Your answer should be the lines below from the one with "(* ===== verification/ByteOrder.v ===== *)" to the one with "if bool_decide (offset + n", both included, given again exactly and with nothing added.

※ ※ ※

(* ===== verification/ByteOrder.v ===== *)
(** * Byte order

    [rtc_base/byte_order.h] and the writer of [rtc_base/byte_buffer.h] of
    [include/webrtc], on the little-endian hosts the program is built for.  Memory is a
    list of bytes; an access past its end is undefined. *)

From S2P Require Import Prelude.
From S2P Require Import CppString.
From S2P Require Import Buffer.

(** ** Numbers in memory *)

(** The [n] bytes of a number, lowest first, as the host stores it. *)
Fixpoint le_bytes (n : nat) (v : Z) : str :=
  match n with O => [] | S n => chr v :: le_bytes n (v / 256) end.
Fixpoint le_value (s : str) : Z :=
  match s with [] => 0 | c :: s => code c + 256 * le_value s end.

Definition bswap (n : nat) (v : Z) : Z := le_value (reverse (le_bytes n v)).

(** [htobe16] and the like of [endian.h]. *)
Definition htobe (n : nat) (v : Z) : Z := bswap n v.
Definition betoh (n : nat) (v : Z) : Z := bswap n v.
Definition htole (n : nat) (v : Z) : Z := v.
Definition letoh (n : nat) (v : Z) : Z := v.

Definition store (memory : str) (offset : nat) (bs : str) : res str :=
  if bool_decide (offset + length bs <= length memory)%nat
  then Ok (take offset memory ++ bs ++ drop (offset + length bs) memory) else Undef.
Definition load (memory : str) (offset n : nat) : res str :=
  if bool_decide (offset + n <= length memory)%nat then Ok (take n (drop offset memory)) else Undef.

※ ※ ※

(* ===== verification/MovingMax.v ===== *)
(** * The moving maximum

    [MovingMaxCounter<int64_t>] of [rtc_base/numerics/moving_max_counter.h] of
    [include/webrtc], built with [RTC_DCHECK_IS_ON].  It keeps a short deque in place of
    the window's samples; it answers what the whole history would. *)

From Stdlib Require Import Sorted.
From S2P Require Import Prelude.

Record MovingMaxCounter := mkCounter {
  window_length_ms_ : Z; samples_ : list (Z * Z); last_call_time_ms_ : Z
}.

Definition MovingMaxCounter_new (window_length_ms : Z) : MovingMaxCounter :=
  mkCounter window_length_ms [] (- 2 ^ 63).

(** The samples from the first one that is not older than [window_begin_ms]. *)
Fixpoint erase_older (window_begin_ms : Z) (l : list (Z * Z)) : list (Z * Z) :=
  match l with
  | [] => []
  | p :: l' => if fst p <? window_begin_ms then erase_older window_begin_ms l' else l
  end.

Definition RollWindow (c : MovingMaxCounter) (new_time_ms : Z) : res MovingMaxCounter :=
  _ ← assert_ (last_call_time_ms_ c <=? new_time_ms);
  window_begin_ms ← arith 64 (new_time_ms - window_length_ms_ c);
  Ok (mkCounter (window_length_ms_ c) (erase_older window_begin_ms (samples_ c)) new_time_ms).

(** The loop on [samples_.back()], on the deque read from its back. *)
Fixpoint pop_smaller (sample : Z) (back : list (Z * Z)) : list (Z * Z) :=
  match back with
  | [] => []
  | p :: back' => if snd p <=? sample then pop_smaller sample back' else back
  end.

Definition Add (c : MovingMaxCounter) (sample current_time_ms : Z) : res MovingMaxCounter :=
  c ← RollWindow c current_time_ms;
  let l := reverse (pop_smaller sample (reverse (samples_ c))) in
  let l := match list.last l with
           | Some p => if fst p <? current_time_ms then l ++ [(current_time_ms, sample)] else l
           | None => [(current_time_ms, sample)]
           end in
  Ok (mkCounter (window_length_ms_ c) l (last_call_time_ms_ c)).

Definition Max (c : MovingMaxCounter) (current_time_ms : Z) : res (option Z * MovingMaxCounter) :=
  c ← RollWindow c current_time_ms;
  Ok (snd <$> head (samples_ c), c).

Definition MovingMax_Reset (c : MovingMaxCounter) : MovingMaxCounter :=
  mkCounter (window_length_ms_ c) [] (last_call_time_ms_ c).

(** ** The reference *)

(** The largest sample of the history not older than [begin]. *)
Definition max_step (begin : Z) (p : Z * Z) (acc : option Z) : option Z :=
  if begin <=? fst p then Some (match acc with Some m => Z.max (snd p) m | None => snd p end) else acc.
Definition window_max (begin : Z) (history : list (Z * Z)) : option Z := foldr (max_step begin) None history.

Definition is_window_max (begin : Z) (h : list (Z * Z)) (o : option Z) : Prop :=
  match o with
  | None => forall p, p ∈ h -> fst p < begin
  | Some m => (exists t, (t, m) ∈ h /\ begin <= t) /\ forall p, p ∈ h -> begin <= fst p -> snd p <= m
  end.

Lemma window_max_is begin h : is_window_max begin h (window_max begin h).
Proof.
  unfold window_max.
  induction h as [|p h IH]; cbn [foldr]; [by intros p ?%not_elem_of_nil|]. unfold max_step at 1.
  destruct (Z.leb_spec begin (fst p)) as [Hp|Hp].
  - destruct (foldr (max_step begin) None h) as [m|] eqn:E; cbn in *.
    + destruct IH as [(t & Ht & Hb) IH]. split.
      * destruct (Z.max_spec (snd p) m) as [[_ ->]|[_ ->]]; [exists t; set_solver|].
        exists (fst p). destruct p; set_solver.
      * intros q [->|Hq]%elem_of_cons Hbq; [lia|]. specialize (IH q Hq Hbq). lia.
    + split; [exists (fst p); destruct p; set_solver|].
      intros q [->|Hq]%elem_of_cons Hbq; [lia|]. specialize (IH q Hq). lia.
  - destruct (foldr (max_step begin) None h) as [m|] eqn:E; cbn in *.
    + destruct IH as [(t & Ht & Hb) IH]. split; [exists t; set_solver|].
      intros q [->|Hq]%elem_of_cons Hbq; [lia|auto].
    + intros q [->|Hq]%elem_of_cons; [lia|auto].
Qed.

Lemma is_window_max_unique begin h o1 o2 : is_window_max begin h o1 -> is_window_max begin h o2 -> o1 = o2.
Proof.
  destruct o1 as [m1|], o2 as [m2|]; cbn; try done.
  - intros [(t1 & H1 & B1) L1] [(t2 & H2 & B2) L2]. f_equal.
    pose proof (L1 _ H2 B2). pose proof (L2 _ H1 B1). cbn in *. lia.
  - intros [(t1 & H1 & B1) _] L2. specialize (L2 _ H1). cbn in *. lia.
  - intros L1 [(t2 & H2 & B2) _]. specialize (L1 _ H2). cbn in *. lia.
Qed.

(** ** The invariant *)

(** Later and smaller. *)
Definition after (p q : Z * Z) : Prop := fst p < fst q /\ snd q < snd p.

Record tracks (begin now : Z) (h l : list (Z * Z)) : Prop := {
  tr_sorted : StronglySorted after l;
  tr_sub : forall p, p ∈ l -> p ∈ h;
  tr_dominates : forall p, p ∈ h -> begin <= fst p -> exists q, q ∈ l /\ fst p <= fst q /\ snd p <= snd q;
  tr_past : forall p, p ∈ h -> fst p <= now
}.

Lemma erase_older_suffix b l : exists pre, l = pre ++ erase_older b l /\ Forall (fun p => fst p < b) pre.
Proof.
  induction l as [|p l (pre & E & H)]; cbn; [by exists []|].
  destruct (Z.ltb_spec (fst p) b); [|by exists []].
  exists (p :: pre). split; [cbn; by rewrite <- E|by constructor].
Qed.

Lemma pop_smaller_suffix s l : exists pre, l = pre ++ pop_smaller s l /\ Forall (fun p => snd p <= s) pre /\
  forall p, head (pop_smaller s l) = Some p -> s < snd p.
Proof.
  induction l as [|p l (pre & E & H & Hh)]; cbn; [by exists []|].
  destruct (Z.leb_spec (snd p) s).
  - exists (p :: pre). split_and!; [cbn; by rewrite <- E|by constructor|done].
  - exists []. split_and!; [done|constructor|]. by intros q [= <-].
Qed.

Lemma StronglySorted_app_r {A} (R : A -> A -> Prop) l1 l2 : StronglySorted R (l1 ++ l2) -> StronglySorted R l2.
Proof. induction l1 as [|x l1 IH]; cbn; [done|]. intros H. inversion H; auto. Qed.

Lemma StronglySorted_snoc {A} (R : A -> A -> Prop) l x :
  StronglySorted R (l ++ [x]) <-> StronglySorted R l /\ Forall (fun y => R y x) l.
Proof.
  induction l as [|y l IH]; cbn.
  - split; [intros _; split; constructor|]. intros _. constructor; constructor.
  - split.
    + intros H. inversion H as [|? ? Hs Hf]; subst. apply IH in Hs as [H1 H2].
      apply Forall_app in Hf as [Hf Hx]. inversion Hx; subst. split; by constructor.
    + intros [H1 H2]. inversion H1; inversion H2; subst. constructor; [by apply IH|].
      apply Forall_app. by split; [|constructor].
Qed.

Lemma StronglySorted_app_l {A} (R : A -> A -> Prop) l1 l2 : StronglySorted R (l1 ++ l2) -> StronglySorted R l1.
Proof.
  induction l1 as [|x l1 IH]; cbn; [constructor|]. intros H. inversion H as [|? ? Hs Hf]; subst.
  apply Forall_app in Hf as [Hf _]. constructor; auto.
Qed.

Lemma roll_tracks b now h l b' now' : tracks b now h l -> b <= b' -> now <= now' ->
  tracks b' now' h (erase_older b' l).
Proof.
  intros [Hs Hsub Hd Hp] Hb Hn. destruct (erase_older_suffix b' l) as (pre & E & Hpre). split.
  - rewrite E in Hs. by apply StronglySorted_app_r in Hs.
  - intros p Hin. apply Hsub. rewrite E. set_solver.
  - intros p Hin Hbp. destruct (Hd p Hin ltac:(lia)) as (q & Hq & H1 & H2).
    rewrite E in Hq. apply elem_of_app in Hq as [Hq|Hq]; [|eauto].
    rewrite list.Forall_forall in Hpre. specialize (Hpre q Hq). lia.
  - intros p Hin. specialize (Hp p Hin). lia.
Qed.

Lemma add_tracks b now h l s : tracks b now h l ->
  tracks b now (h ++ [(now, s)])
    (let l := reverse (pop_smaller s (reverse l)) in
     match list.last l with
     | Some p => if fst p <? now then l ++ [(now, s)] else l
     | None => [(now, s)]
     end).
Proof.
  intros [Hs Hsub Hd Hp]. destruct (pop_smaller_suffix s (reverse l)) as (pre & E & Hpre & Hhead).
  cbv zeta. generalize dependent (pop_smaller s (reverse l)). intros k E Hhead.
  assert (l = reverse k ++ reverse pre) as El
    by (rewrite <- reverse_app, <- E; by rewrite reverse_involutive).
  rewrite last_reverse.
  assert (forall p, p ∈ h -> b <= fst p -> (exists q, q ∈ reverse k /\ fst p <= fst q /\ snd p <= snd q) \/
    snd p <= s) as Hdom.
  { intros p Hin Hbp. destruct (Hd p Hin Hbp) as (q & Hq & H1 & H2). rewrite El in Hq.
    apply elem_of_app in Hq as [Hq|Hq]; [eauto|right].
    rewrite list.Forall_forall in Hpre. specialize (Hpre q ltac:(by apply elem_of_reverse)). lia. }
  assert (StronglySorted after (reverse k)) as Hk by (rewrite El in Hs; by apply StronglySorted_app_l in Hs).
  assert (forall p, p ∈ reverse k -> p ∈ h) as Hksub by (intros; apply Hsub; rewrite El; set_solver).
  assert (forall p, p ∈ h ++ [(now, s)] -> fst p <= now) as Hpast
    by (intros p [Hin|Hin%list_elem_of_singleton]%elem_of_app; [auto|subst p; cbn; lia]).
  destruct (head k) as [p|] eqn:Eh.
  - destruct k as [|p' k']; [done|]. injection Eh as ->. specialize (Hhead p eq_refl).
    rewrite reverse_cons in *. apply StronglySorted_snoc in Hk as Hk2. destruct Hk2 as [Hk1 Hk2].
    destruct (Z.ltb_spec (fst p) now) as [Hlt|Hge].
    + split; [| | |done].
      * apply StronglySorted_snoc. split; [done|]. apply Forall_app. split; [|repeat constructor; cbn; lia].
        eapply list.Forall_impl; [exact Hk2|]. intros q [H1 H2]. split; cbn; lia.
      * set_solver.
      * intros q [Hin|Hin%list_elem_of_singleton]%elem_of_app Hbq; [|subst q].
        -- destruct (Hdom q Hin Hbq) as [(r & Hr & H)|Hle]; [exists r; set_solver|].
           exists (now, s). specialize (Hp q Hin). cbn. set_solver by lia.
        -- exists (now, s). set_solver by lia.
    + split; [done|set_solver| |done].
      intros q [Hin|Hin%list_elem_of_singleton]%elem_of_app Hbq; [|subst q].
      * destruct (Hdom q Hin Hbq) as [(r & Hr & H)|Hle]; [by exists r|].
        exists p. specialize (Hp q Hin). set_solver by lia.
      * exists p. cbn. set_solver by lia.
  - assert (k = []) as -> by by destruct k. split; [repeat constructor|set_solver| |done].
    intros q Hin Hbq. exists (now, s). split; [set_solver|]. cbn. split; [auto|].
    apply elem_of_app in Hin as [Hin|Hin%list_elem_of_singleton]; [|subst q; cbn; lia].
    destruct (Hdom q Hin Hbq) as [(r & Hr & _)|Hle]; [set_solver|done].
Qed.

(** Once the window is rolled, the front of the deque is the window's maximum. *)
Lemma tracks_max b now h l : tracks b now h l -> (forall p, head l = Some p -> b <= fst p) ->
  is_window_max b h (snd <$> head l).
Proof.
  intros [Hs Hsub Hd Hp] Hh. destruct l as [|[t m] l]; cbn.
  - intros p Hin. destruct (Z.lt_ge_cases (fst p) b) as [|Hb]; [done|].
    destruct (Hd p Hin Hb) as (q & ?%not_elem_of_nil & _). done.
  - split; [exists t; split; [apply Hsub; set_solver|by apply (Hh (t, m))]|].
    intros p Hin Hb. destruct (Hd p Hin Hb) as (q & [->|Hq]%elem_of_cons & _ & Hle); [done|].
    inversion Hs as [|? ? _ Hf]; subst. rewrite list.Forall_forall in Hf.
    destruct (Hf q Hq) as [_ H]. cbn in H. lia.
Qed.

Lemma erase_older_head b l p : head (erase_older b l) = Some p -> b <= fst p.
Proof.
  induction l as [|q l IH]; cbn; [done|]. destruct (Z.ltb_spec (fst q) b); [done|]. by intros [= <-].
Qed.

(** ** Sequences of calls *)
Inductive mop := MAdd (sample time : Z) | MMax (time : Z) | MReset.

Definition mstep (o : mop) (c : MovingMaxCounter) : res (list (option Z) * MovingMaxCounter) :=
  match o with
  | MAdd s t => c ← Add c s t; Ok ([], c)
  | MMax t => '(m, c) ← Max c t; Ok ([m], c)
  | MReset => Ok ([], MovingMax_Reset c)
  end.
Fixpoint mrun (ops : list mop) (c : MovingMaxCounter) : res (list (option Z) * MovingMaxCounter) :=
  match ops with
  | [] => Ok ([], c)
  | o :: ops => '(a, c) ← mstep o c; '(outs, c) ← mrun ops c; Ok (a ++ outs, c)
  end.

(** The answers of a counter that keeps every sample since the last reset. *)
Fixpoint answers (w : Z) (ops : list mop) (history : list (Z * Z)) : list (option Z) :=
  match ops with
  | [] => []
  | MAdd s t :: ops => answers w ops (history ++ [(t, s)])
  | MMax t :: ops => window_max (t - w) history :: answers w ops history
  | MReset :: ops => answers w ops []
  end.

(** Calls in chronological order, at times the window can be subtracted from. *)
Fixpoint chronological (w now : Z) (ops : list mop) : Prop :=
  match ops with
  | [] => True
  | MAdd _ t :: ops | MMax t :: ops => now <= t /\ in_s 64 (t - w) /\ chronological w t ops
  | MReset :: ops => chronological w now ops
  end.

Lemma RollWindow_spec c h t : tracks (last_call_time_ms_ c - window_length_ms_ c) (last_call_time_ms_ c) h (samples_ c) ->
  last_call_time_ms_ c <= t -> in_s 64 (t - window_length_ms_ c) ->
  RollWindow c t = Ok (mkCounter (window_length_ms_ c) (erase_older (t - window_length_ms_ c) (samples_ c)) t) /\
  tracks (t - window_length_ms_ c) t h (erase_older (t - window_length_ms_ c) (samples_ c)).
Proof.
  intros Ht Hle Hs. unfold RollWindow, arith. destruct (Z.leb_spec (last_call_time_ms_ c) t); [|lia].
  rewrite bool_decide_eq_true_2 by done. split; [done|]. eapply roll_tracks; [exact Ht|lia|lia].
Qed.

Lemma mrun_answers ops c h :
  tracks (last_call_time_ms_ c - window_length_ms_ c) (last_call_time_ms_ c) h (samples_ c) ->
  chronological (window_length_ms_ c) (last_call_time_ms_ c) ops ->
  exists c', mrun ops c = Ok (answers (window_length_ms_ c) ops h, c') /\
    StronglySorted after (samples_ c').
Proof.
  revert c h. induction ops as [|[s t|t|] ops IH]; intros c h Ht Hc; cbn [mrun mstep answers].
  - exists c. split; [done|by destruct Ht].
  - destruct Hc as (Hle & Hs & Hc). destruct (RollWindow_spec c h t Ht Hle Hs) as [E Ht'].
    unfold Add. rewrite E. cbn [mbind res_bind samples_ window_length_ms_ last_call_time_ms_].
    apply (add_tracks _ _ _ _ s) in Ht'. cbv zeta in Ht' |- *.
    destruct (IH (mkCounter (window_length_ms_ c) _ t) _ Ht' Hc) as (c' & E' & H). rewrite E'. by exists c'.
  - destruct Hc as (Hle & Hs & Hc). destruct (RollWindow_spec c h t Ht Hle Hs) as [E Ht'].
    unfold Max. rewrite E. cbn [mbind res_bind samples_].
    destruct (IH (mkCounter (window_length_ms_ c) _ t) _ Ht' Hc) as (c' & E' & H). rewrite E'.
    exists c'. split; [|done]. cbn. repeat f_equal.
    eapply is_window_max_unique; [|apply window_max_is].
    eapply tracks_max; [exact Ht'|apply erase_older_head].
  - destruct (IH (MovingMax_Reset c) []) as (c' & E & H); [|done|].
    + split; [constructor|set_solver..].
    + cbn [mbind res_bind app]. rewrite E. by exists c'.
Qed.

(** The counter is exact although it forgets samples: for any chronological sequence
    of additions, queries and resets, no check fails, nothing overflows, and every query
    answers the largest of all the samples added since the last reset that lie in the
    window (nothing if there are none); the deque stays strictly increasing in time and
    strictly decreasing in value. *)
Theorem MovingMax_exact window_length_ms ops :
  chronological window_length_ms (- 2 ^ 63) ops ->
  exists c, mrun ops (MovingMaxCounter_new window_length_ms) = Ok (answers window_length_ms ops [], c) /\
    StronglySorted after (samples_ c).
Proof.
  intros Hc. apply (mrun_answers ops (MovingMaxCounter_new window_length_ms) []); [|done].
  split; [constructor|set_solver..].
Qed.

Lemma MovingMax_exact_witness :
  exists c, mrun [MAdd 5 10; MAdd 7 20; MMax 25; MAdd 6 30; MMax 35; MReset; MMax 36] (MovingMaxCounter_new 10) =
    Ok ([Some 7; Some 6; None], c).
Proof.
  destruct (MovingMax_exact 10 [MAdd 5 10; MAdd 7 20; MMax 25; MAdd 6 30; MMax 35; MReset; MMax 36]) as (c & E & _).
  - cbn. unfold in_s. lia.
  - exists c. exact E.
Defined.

※ ※ ※

Response to the exercise ▸
(* ===== verification/ByteOrder.v ===== *)
(** * Byte order

    [rtc_base/byte_order.h] and the writer of [rtc_base/byte_buffer.h] of
    [include/webrtc], on the little-endian hosts the program is built for.  Memory is a
    list of bytes; an access past its end is undefined. *)

From S2P Require Import Prelude.
From S2P Require Import CppString.
From S2P Require Import Buffer.

(** ** Numbers in memory *)

(** The [n] bytes of a number, lowest first, as the host stores it. *)
Fixpoint le_bytes (n : nat) (v : Z) : str :=
  match n with O => [] | S n => chr v :: le_bytes n (v / 256) end.
Fixpoint le_value (s : str) : Z :=
  match s with [] => 0 | c :: s => code c + 256 * le_value s end.

Definition bswap (n : nat) (v : Z) : Z := le_value (reverse (le_bytes n v)).

(** [htobe16] and the like of [endian.h]. *)
Definition htobe (n : nat) (v : Z) : Z := bswap n v.
Definition betoh (n : nat) (v : Z) : Z := bswap n v.
Definition htole (n : nat) (v : Z) : Z := v.
Definition letoh (n : nat) (v : Z) : Z := v.

Definition store (memory : str) (offset : nat) (bs : str) : res str :=
  if bool_decide (offset + length bs <= length memory)%nat
  then Ok (take offset memory ++ bs ++ drop (offset + length bs) memory) else Undef.
Definition load (memory : str) (offset n : nat) : res str :=
  if bool_decide (offset + n <= length memory)%nat then Ok (take n (drop offset memory)) else Undef.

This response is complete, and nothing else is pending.